ABOUT THIS EXERCISE -
Can you restate the lines of the entries below, word for word, from the first one through the line that includes "Lemma handle_verdict_quiet s"?

___ DATASET ENTRIES

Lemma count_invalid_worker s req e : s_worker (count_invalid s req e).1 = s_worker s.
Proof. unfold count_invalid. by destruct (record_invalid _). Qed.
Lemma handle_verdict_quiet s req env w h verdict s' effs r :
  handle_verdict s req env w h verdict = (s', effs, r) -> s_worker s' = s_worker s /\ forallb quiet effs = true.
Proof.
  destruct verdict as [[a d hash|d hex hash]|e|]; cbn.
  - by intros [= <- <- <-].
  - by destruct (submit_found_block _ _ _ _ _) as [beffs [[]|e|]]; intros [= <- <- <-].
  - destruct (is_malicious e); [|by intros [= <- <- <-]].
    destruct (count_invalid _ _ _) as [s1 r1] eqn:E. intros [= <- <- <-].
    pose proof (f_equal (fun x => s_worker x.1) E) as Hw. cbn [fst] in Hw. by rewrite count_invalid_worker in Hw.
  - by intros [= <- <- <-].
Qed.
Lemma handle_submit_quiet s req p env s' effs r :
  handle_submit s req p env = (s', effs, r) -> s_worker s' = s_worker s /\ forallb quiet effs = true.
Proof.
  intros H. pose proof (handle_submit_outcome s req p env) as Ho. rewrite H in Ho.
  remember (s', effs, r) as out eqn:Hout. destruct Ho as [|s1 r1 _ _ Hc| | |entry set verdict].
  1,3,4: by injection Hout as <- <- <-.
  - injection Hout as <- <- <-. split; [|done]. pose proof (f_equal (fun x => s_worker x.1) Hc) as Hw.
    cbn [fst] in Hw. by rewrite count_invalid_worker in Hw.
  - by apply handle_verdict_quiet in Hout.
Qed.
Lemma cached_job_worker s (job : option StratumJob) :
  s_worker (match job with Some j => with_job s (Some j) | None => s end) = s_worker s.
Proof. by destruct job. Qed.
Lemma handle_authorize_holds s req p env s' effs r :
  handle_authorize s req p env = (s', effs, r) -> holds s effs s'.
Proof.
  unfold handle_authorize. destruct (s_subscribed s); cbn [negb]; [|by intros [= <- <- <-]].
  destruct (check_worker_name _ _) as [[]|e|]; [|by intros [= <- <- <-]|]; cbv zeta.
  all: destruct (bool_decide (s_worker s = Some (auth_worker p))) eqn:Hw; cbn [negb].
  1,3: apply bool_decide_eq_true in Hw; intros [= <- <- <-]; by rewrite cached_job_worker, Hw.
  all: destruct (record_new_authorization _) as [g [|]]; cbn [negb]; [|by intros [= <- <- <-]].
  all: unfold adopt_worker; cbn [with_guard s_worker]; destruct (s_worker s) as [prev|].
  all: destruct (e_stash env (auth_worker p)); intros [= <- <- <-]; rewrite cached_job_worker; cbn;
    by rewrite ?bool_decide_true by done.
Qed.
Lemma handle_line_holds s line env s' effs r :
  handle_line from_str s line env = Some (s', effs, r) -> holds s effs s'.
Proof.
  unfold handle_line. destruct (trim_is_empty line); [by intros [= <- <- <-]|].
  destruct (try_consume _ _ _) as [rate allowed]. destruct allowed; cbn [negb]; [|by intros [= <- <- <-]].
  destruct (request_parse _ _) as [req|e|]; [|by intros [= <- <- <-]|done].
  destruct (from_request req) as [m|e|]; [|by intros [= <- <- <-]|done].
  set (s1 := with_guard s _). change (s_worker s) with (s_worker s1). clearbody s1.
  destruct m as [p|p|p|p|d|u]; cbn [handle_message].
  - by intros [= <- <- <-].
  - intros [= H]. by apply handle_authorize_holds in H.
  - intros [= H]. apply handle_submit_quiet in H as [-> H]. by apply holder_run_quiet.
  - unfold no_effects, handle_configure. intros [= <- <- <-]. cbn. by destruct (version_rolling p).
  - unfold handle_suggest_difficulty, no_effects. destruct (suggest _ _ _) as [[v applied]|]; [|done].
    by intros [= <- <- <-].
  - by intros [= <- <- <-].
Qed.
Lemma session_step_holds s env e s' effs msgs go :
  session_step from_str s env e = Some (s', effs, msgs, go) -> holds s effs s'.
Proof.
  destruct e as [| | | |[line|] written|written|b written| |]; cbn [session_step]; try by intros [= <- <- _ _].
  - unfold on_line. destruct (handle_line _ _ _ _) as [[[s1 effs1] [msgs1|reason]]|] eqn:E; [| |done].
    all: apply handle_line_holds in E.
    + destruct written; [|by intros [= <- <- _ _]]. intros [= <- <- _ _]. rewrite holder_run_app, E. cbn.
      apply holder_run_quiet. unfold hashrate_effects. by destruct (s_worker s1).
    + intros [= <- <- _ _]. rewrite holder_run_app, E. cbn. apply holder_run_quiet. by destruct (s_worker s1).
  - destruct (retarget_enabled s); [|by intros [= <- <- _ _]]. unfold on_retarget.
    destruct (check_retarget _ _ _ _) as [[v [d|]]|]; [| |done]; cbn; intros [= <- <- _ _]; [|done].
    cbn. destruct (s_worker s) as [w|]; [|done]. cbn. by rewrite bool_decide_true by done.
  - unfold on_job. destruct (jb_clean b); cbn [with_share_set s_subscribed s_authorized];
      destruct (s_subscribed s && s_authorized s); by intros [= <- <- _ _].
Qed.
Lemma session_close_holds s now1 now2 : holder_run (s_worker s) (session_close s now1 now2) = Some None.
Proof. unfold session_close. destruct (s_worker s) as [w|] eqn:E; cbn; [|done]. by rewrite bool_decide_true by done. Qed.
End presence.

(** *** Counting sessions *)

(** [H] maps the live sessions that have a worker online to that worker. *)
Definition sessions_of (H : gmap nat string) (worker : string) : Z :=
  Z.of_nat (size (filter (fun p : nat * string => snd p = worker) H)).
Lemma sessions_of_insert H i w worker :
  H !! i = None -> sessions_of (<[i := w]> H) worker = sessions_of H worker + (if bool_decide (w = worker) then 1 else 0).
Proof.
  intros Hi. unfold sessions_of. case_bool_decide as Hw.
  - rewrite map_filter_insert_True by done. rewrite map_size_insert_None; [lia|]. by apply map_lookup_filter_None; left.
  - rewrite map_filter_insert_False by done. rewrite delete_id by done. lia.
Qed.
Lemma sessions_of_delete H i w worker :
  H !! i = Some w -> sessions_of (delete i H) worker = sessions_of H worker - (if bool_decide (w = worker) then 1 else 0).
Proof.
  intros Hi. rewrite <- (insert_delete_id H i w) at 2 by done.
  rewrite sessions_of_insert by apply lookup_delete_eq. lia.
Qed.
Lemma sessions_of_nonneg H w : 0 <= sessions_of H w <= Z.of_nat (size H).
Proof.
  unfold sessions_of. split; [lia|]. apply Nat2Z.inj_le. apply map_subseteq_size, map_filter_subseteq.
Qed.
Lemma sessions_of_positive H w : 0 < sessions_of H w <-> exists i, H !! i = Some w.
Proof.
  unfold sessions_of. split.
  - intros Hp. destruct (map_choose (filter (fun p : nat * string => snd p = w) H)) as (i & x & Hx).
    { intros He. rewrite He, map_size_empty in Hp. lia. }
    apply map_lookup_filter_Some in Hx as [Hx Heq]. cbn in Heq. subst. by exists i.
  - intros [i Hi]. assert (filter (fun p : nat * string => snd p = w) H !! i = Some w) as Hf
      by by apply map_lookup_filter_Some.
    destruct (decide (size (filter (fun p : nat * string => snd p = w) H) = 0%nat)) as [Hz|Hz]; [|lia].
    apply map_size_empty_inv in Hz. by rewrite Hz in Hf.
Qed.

______

ANSWER SECTION -
Lemma count_invalid_worker s req e : s_worker (count_invalid s req e).1 = s_worker s.
Proof. unfold count_invalid. by destruct (record_invalid _). Qed.
Lemma handle_verdict_quiet s req env w h verdict s' effs r :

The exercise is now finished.